Anyways, when I’m down, I like to read blogs about how to be happy, how to cheer yourself up, how to become one of those shiny women who seem to have it together. I study Buddhism. I try so hard to find ways to be more complacent, to be at peace, to wake up every morning smiling, and return to bed at night satisfied. But don’t we all strive for happiness in one way or another? Aren’t we all in one way or another trying to become happier? I’m just more type A and obsessed with it.

Then I came across this amazing post about how to survive a personal apocalypse. I was already well aware of the whole “This too shall pass” mantra. The thing where you tell yourself that struggles will eventually subside and that happiness will happen again. But what struck me is how she mentioned that sadness will come again too. That when you’re happy, you have to accept that one day, you won’t be.
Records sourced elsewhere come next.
(** * PNG character-card codec of CardMaker: a shallow embedding

    Sources modelled:
    - [src/src/lib/crc32.ts]  : [makeCrc32Table], [crc32];
    - [src/unnamed/part_003]  : [readUint32BE], [writeUint32BE], base64 and
      UTF-8 helpers, [parseTextChunkKeyword], [extractCardFromPng],
      [buildTextChunk], [embedCardIntoPng].

    Conventions.
    - A [Uint8Array] is a [list Z] of values in [0, 256).
    - JavaScript numbers handled by the 32-bit bitwise operators are kept as
      their unsigned 32-bit pattern in [Z]; [x >>> 0] is [u32 x].  The signed
      intermediate values produced by [^], [|] and [<<] have the same bit
      pattern, and every later use goes through [&], [>>>] or [^], so the
      unsigned view is exact.
    - A JavaScript string is the list of its Unicode scalar values ([list Z]);
      the claims are about well-formed (UTF-8 encodable) strings.
    - The while loops walk [pngBytes] from an offset; the model walks the
      suffix [pngBytes.slice(offset)], with a fuel argument bounded by the
      buffer length (every iteration consumes at least 12 bytes). *)

From Stdlib Require Import ZArith List Bool Lia.
Import ListNotations.
Open Scope Z_scope.

(* ------------------------------------------------------------------ *)
(** ** Results of throwing code *)

Inductive result (A E : Type) : Type :=
| Ok (a : A)
| Err (e : E).
Arguments Ok {A E} a.
Arguments Err {A E} e.

Definition rmap {A B E} (f : A -> B) (r : result A E) : result B E :=
  match r with Ok a => Ok (f a) | Err e => Err e end.

(* ------------------------------------------------------------------ *)
(** ** Bytes and 32-bit words *)

(** [x >>> 0] *)
Definition u32 (x : Z) : Z := Z.land x (Z.ones 32).

(** [slice(a, b)] on a list, with JavaScript's clamping. *)
Definition slice (a b : Z) (l : list Z) : list Z :=
  firstn (Z.to_nat b - Z.to_nat a) (skipn (Z.to_nat a) l).

(** [buf[i]] read by a bitwise operator: [undefined] becomes 0. *)
Definition at_ (buf : list Z) (i : nat) : Z := nth i buf 0.

(** [readUint32BE(buf, offset)] at offset 0 of [buf.slice(offset)],
    followed by the caller's [>>> 0]. *)
Definition readUint32BE (buf : list Z) : Z :=
  u32 (Z.lor (Z.lor (Z.lor (Z.shiftl (at_ buf 0) 24) (Z.shiftl (at_ buf 1) 16))
                    (Z.shiftl (at_ buf 2) 8)) (at_ buf 3)).

Definition writeUint32BE (value : Z) : list Z :=
  [ Z.land (Z.shiftr (u32 value) 24) 255;
    Z.land (Z.shiftr (u32 value) 16) 255;
    Z.land (Z.shiftr (u32 value) 8) 255;
    Z.land (u32 value) 255 ].

Definition concatBytes (parts : list (list Z)) : list Z := concat parts.

(* ------------------------------------------------------------------ *)
(** ** CRC-32 ([src/src/lib/crc32.ts]) *)

Module Crc.

(** One round of the inner loop of [makeCrc32Table]:
    [crc = crc & 1 ? (0xedb88320 ^ (crc >>> 1)) : (crc >>> 1)]. *)
Definition crc_round (crc : Z) : Z :=
  if Z.odd crc then Z.lxor 3988292384 (Z.shiftr crc 1) else Z.shiftr crc 1.

Definition eight_rounds (crc : Z) : Z := Nat.iter 8 crc_round crc.

(** [makeCrc32Table]: entry [i] is [(eight rounds from i) >>> 0]. *)
Definition makeCrc32Table : list Z :=
  map (fun i => u32 (eight_rounds (Z.of_nat i))) (seq 0 256).

Definition CRC32_TABLE : list Z := Eval vm_compute in makeCrc32Table.

(** [crc = CRC32_TABLE[(crc ^ b) & 0xff] ^ (crc >>> 8)] *)
Definition crc_byte (crc b : Z) : Z :=
  Z.lxor (nth (Z.to_nat (Z.land (Z.lxor crc b) 255)) CRC32_TABLE 0) (Z.shiftr crc 8).

Definition crc32 (bytes : list Z) : Z :=
  u32 (Z.lxor (fold_left crc_byte bytes 4294967295) 4294967295).

(** The reference CRC-32 as the spec describes it (ISO/IEC 15948 Annex D):
    reflected polynomial 0xEDB88320, register initialised to 0xFFFFFFFF,
    each byte xored into the register then eight shift/xor rounds, final
    complement; the result read as an unsigned 32-bit integer. *)
Definition crc32_reference (bytes : list Z) : Z :=
  u32 (Z.lxor
         (fold_left (fun reg b => Nat.iter 8 crc_round (Z.lxor reg b)) bytes 4294967295)
         4294967295).

End Crc.

(* ------------------------------------------------------------------ *)
(** ** Text encodings used by the codec *)

Module Enc.

(** [TextEncoder.encode]: UTF-8 of a string of scalar values; a lone
    surrogate is first replaced by U+FFFD (USVString conversion). *)
Definition utf8_encode_cp (c0 : Z) : list Z :=
  let c := if (55296 <=? c0) && (c0 <=? 57343) then 65533 else c0 in
  if c <? 128 then [c]
  else if c <? 2048 then
    [Z.lor 192 (Z.shiftr c 6); Z.lor 128 (Z.land c 63)]
  else if c <? 65536 then
    [Z.lor 224 (Z.shiftr c 12); Z.lor 128 (Z.land (Z.shiftr c 6) 63);
     Z.lor 128 (Z.land c 63)]
  else
    [Z.lor 240 (Z.shiftr c 18); Z.lor 128 (Z.land (Z.shiftr c 12) 63);
     Z.lor 128 (Z.land (Z.shiftr c 6) 63); Z.lor 128 (Z.land c 63)].

Definition utf8_encode (s : list Z) : list Z := flat_map utf8_encode_cp s.

(** [encodeAscii = s => new TextEncoder().encode(s)] *)
Definition encodeAscii (s : list Z) : list Z := utf8_encode s.

Definition in_range (lo hi b : Z) : bool := (lo <=? b) && (b <=? hi).

(** The WHATWG UTF-8 decoder as a token stream: [Some c] is a decoded
    scalar value, [None] a decoding error.  After an error inside a
    multi-byte sequence the offending byte is processed again; a truncated
    sequence at the end yields one error. *)
Fixpoint utf8_tokens (bs : list Z) : list (option Z) :=
  match bs with
  | [] => []
  | b :: t =>
    if b <? 128 then Some b :: utf8_tokens t
    else if in_range 194 223 b then
      match t with
      | c1 :: t1 =>
        if in_range 128 191 c1
        then Some (Z.lor (Z.shiftl (Z.land b 31) 6) (Z.land c1 63)) :: utf8_tokens t1
        else None :: utf8_tokens t
      | [] => [None]
      end
    else if in_range 224 239 b then
      let lo := if b =? 224 then 160 else 128 in
      let hi := if b =? 237 then 159 else 191 in
      match t with
      | c1 :: t1 =>
        if in_range lo hi c1 then
          match t1 with
          | c2 :: t2 =>
            if in_range 128 191 c2
            then Some (Z.lor (Z.lor (Z.shiftl (Z.land b 15) 12)
                                    (Z.shiftl (Z.land c1 63) 6)) (Z.land c2 63))
                 :: utf8_tokens t2
            else None :: utf8_tokens t1
          | [] => [None]
          end
        else None :: utf8_tokens t
      | [] => [None]
      end
    else if in_range 240 244 b then
      let lo := if b =? 240 then 144 else 128 in
      let hi := if b =? 244 then 143 else 191 in
      match t with
      | c1 :: t1 =>
        if in_range lo hi c1 then
          match t1 with
          | c2 :: t2 =>
            if in_range 128 191 c2 then
              match t2 with
              | c3 :: t3 =>
                if in_range 128 191 c3
                then Some (Z.lor (Z.lor (Z.lor (Z.shiftl (Z.land b 7) 18)
                                               (Z.shiftl (Z.land c1 63) 12))
                                        (Z.shiftl (Z.land c2 63) 6)) (Z.land c3 63))
                     :: utf8_tokens t3
                else None :: utf8_tokens t2
              | [] => [None]
              end
            else None :: utf8_tokens t1
          | [] => [None]
          end
        else None :: utf8_tokens t
      | [] => [None]
      end
    else None :: utf8_tokens t
  end.

(** [TextDecoder] drops a leading U+FEFF unless [ignoreBOM] is set. *)
Definition strip_bom (s : list Z) : list Z :=
  match s with
  | c :: r => if c =? 65279 then r else s
  | [] => []
  end.

(** [new TextDecoder("utf-8").decode(bytes)]: errors become U+FFFD. *)
Definition utf8_decode (bs : list Z) : list Z :=
  strip_bom (map (fun t => match t with Some c => c | None => 65533 end) (utf8_tokens bs)).

Fixpoint all_tokens (ts : list (option Z)) : option (list Z) :=
  match ts with
  | [] => Some []
  | Some c :: r => match all_tokens r with Some cs => Some (c :: cs) | None => None end
  | None :: _ => None
  end.

(** [new TextDecoder("utf-8", { fatal: true }).decode(bytes)]; [None] is the
    thrown [TypeError]. *)
Definition utf8_decode_fatal (bs : list Z) : option (list Z) :=
  match all_tokens (utf8_tokens bs) with
  | Some cs => Some (strip_bom cs)
  | None => None
  end.

(** [new TextDecoder("ascii")] is the windows-1252 decoder. *)
Definition win1252_high : list Z :=
  [8364; 129; 8218; 402; 8222; 8230; 8224; 8225; 710; 8240; 352; 8249; 338; 141; 381; 143;
   144; 8216; 8217; 8220; 8221; 8226; 8211; 8212; 732; 8482; 353; 8250; 339; 157; 382; 376].

Definition win1252_cp (b : Z) : Z :=
  if in_range 128 159 b then nth (Z.to_nat (b - 128)) win1252_high 0 else b.

Definition decode_ascii (bs : list Z) : list Z := map win1252_cp bs.

(** Base64 alphabet. *)
Definition b64_char (n : Z) : Z :=
  if n <? 26 then 65 + n
  else if n <? 52 then 97 + (n - 26)
  else if n <? 62 then 48 + (n - 52)
  else if n =? 62 then 43 else 47.

Definition b64_value (c : Z) : option Z :=
  if in_range 65 90 c then Some (c - 65)
  else if in_range 97 122 c then Some (c - 97 + 26)
  else if in_range 48 57 c then Some (c - 48 + 52)
  else if c =? 43 then Some 62
  else if c =? 47 then Some 63
  else None.

(** [btoa] on a binary string (every code point below 256, so it never
    throws): forgiving-base64 encode with padding. *)
Fixpoint btoa (bs : list Z) : list Z :=
  match bs with
  | a :: b :: c :: r =>
    [b64_char (Z.shiftr a 2);
     b64_char (Z.lor (Z.shiftl (Z.land a 3) 4) (Z.shiftr b 4));
     b64_char (Z.lor (Z.shiftl (Z.land b 15) 2) (Z.shiftr c 6));
     b64_char (Z.land c 63)] ++ btoa r
  | [a; b] =>
    [b64_char (Z.shiftr a 2);
     b64_char (Z.lor (Z.shiftl (Z.land a 3) 4) (Z.shiftr b 4));
     b64_char (Z.shiftl (Z.land b 15) 2); 61]
  | [a] => [b64_char (Z.shiftr a 2); b64_char (Z.shiftl (Z.land a 3) 4); 61; 61]
  | [] => []
  end.

Fixpoint sextets_to_bytes (xs : list Z) : list Z :=
  match xs with
  | a :: b :: c :: d :: r =>
    [Z.lor (Z.shiftl a 2) (Z.shiftr b 4);
     Z.lor (Z.shiftl (Z.land b 15) 4) (Z.shiftr c 2);
     Z.lor (Z.shiftl (Z.land c 3) 6) d] ++ sextets_to_bytes r
  | [a; b; c] =>
    [Z.lor (Z.shiftl a 2) (Z.shiftr b 4); Z.lor (Z.shiftl (Z.land b 15) 4) (Z.shiftr c 2)]
  | [a; b] => [Z.lor (Z.shiftl a 2) (Z.shiftr b 4)]
  | _ => []
  end.

Fixpoint all_values (s : list Z) : option (list Z) :=
  match s with
  | [] => Some []
  | c :: r =>
    match b64_value c, all_values r with
    | Some v, Some vs => Some (v :: vs)
    | _, _ => None
    end
  end.

Definition is_ascii_whitespace (c : Z) : bool :=
  (c =? 9) || (c =? 10) || (c =? 12) || (c =? 13) || (c =? 32).

(** Removal of the final one or two [=] when the length is a multiple of 4. *)
Definition strip_padding (s : list Z) : list Z :=
  if Nat.eqb (Nat.modulo (length s) 4) 0 then
    match rev s with
    | 61 :: 61 :: r => rev r
    | 61 :: r => rev r
    | _ => s
    end
  else s.

(** [atob]: forgiving-base64 decode; [None] is the thrown
    [InvalidCharacterError]. *)
Definition atob (s : list Z) : option (list Z) :=
  let s1 := strip_padding (filter (fun c => negb (is_ascii_whitespace c)) s) in
  if Nat.eqb (Nat.modulo (length s1) 4) 1 then None
  else match all_values s1 with
       | Some vs => Some (sextets_to_bytes vs)
       | None => None
       end.

(** [bytesToBinaryString]: [String.fromCharCode] of every byte, by slices
    of 0x2000; the concatenation maps each byte to the code point equal to it. *)
Definition bytesToBinaryString (bytes : list Z) : list Z := bytes.

Definition base64EncodeUtf8 (s : list Z) : list Z :=
  btoa (bytesToBinaryString (utf8_encode s)).

(** [base64DecodeUtf8]: [None] when [atob] or the fatal decoder throws. *)
Definition base64DecodeUtf8 (b64 : list Z) : option (list Z) :=
  match atob b64 with
  | Some binary => utf8_decode_fatal binary
  | None => None
  end.

End Enc.

(* ------------------------------------------------------------------ *)
(** ** PNG chunk codec ([src/unnamed/part_003]) *)

Module Png.
Import Crc Enc.

Definition PNG_SIGNATURE : list Z := [137; 80; 78; 71; 13; 10; 26; 10].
It sounds so pessimistic, but to me it’s peaceful.

There’s no way to be happy all the time, and it’s not healthy to strive for that. It’s all part of the balance. It’s why I love rain so much. Rainy days have their own feel, and their own sense of quiet life. When the rain clears, and it’s sunny again, we all appreciate it more, we all feel more thankful. But without the rain, the sunny days get mundane. I’ve lived in Nevada, and I’ve experienced that phenomenon first hand. So the sad days are like that as well. They make the happy days brighter.

So in sadness, I often think how it will be over, and I will be happy soon enough. But I think in happy days, I should live with knowing that I will one day be sad, angry, frustrated. It’s all okay. It seems so simple, but it struck me as something truly important to know.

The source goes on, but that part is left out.